O hat-trick de Viktor Gyökeres contra a Ucrânia colocou a Suécia a uma vitória de distância do Mundial. Os nórdicos, que ficaram no último lugar do Grupo B da fase de apuramento, estão no play-off graças à prestação na Liga das Nações. A chegada de Graham Potter fez as expectativas relativas a um regresso ao torneio subirem

A habilidade que Viktor Gyökeres tem para espalhar o caos com os pés distingue-se do pouco jeito demonstrado com as mãos. No final do Ucrânia-Suécia, o avançado estava atulhado. Como certificado dos impactantes três golos, ficou com a bola. Além disso, deram-lhe um megafone para a mão para, como um líder de claque, dar o mote para um cântico que unisse jogadores e adeptos. “Não sabia o que cantar. Pedi dicas aos meus colegas de equipa.” Em frente à frente baliza, o pânico foi menor.

Apesar do momento de inspiração, desde novembro de 2024 o instinto matador de Gyökeres na seleção esteve em repouso. Ao longo da fase de apuramento para o Mundial, não marcou qualquer golo, dado ao qual não será alheia a modesta prestação dos nórdicos no Grupo B. Dois empates, quatro derrotas e apenas quatro golos marcados remeteram os suecos para o último lugar.

Em condições normais, a Suécia estaria fora da luta pelo Mundial. No entanto, as regras de acesso ao torneio têm uma alínea que permite aos vencedores dos grupos da última edição da Liga das Nações terem vaga no play-off. Tendo terminado em primeiro lugar do Grupo 1 da 3ª Divisão da prova, a equipa sueca teve nesse caminho a rede que a salvou de uma queda do trapézio. A vitória por 3-1 contra a Ucrânia, num jogo realizado em Valência, não garante desde já o apuramento, sendo necessário um novo triunfo frente à Polónia para que tal se confirme.

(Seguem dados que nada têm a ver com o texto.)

(* ===== verification/WebhookIngest.v ===== *)
(** [ingest/github_webhook_persistence.ts] and the route in front of it,
    [api/github_webhook_routes.ts], [api/github_webhook.ts]: what one delivery of a
    GitHub webhook does.  [persistWebhook] is one transaction over the tables of
    [RunAllocator], [Outbox], [PrPersistence], [IssueLinks] and [Repair], in a monad
    of state and errors: a throw restores the tables, a savepoint restores them
    and goes on.  The counters survive both.  The clock, fresh ids, the
    environment and the faults of the database are inputs; the HMAC, [uuid5], the
    datetime formats and PostgreSQL's reading of a timestamp are parameters. *)
From stdpp Require Import base gmap sets list strings pretty.
From Stdlib Require Import ZArith Lia Ascii.
From S2P Require Import Prelude Json WorkflowEvents RunLifecycle RunAllocator Outbox ReviewPayload.
From S2P Require Import Text IssueLinks WebhookPayload PrPersistence Repair ReviewDispatch.
Open Scope Z_scope.

(** * The tables *)

Record audit_row := AuditRow {
  au_id : string;
  au_installation : option string;
  au_delivery : string;
  au_event : string;
  au_received_at : Z;
  au_signature_valid : bool;
  au_raw_body : string;
  au_run : option string;
}.

Record idempotency_row := IdempotencyRow { ir_value : string; ir_expires_at : Z; ir_created_at : Z }.

(** [core.installations] and [core.repositories] by their GitHub ids; the tenant
    of a repository is in the [repositories] of [RunLifecycle]. *)
Record ingest_db := IngestDb {
  core : core_db;
  out : outbox;
  installations : gmap Z string;
  repository_ids : gmap Z string;
  audit : list audit_row;
  idempotency : gmap string idempotency_row;
  repairs : gmap Z repair_row;
}.

Inductive ingest_metric :=
| ReconcilePayloadMissing (event : string) (reason : skip_reason)
| Repair (m : repair_metric).

(** The tables of the pull-request metadata are kept apart from the rest. *)
Record world := World {
  db : ingest_db;
  metadata : pr_tables;
  links : list link_row;
  counters : list ingest_metric;
}.

Inductive ingest_error :=
| MissingHeaders
| NumericOutOfRange                 (* [22003]: a number outside its column's type *)
| AuditUniqueViolation
| AllocFailed (e : alloc_error)
| OutboxFailed (e : outbox_error)
| RepairFailed (e : repair_error)
| LinksFailed (e : link_error)
| DatabaseFault.
Lemma acquireFresh_post d out d' :
  rely -> mutex_inv (mutexes d) -> mutexes d !! me_fresh e = None ->
  runs faults R (acquireFresh p id job e) d out d' ->
  acquire_post out d' /\ mutex_inv (mutexes d') /\ mutex_steps (mutexes d) (mutexes d').
Proof.
  intros [Hsteps Hfresh] Hi Hn Hr.
  assert (Hinv : forall a b, mutex_inv (mutexes a) -> mutex_steps (mutexes a) (mutexes b) -> mutex_inv (mutexes b))
    by (intros a b ? ?; by eapply mutex_steps_inv).
  apply runs_transact in Hr as (d1 & HR1 & Hr). pose proof (Hsteps _ _ HR1) as S1.
  pose proof (acquire_txn d1) as Ht. rewrite <- (Hfresh _ _ HR1) in Hn.
  destruct Hr as [(d2 & res & E & Hr)|[(x & E & -> & ->)|(Hf & -> & Hd)]].
  2:{ split_and!; [by left|eauto|done]. }
  2:{ destruct Hd as [->|(res & E)].
      - split_and!; [by left|eauto|done].
      - rewrite E in Ht. destruct Ht as (Hs & _ & _). assert (mutex_steps (mutexes d) (mutexes d')) by (by eapply mutex_steps_step).
        split_and!; [by right|eauto|done]. }
  rewrite E in Ht. destruct Ht as (Hs & Hj & Hres).
  assert (S2 : mutex_steps (mutexes d) (mutexes d2)) by (by eapply mutex_steps_step).
  destruct Hres as [(Ha & Hm & Hh)|(Ha & -> & Hv)]; rewrite Ha in Hr; cycle 1.
  { destruct Hr as [-> ->]. split_and!; [by split|eauto|done]. }
  rewrite Hm in Hr. apply runs_transact in Hr as (d3 & HR3 & Hr). pose proof (Hsteps _ _ HR3) as S3.
  assert (Hh3 : holds p (me_acquire_now e + secs DEFAULT_LEASE_TTL_SECONDS) (me_fresh e) d3).
  { destruct Hh as (r & Hr' & ?). exists r. by rewrite (Hfresh _ _ HR3). }
  assert (S13 : mutex_steps (mutexes d) (mutexes d3)) by (by eapply mutex_steps_app).
  pose proof (persist_cases (me_fresh e) d3) as Hp.
  destruct Hr as [(d4 & b & Ep & Hr)|[(x & Ep & -> & ->)|(Hf & -> & Hd)]].
  - destruct (Hp _ _ Ep) as [Em Hb]. rewrite <- Em in S13. destruct b.
    + destruct Hr as [-> ->]. split_and!; [|eauto|done]. split_and!; [done| |by apply Hb].
      destruct Hh3 as (r & ?). exists r. by rewrite Em.
    + apply runs_transact in Hr as (d5 & HR5 & Hr). pose proof (Hsteps _ _ HR5) as S5.
      assert (S15 : mutex_steps (mutexes d) (mutexes d5)) by (by eapply mutex_steps_app).
      pose proof (step_release (mutexes d5) (pl_installation p) (me_fresh e) (me_clock e)) as Hrel.
      assert (S16 : mutex_steps (mutexes d) (releasePrReviewMutex (pl_installation p) (me_fresh e) (me_clock e) (mutexes d5)))
        by (by eapply mutex_steps_step).
      destruct Hr as [(d6 & u & Er & -> & ->)|[(x & Er & -> & ->)|(Hf & -> & Hd)]].
      * injection Er as <- _. split_and!; [|by eapply mutex_steps_inv|done].
        apply (release_held _ (me_acquire_now e + secs DEFAULT_LEASE_TTL_SECONDS)).
        destruct Hh3 as (r & ?). exists r. by rewrite (Hfresh _ _ HR5), Em.
      * discriminate Er.
      * destruct Hd as [->|(u & Er)]; [split_and!; [by right|eauto|done]|].
        injection Er as <- _. split_and!; [by right|by eapply mutex_steps_inv|done].
  - exfalso. eapply persist_known; [|exact Ep]. destruct Hh3 as (r & -> & _). by eexists.
  - destruct Hd as [->|(b & Ep)]; [split_and!; [by right|eauto|done]|].
    destruct (Hp _ _ Ep) as [Em _]. rewrite <- Em in S13. split_and!; [by right|eauto|done].
Qed.
End Acquire.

Após a mudança do Sporting para o Arsenal, Viktor Gyökeres precisou de um período de adaptação a Inglaterra. A subida de rendimento no clube foi transposta para a seleção onde tem consciência do que esperam dele. “Sinto pressão e quero que as coisas corram bem. Sei o que isto significa para o povo sueco, para mim e para a equipa inteira”, disse citado pela imprensa local.

Perante os modestos desempenhos, Graham Potter substituiu Jon Dahl Tomasson. No terceiro jogo como treinador da Suécia, o inglês contou pela primeira vez com Gyökeres, que esteve lesionado na janela internacional de novembro. “A exibição dele foi incrível. Fora os golos, segurou a bola e teve responsabilidade defensiva. Vai fazer manchetes. Levou a equipa atrás dele.”

A chegada de Graham Potter, que se destacou no Brighton, foi anexada ao rol de justificações para a Suécia ainda estar viva na luta pelo Mundial. Victor Lindelöf, ex-Benfica que fez parceria na defesa com o bracarense Gustaf Lagerbielke, deu relevo às “instruções simples e claras” do técnico.

A Suécia conta com 12 presenças no Mundial, sendo que, em 1958, a jogar em casa, terminou no segundo lugar. Nas quatro edições realizadas desde 2010, os escandinavos apenas estiveram na de 2018, na Rússia.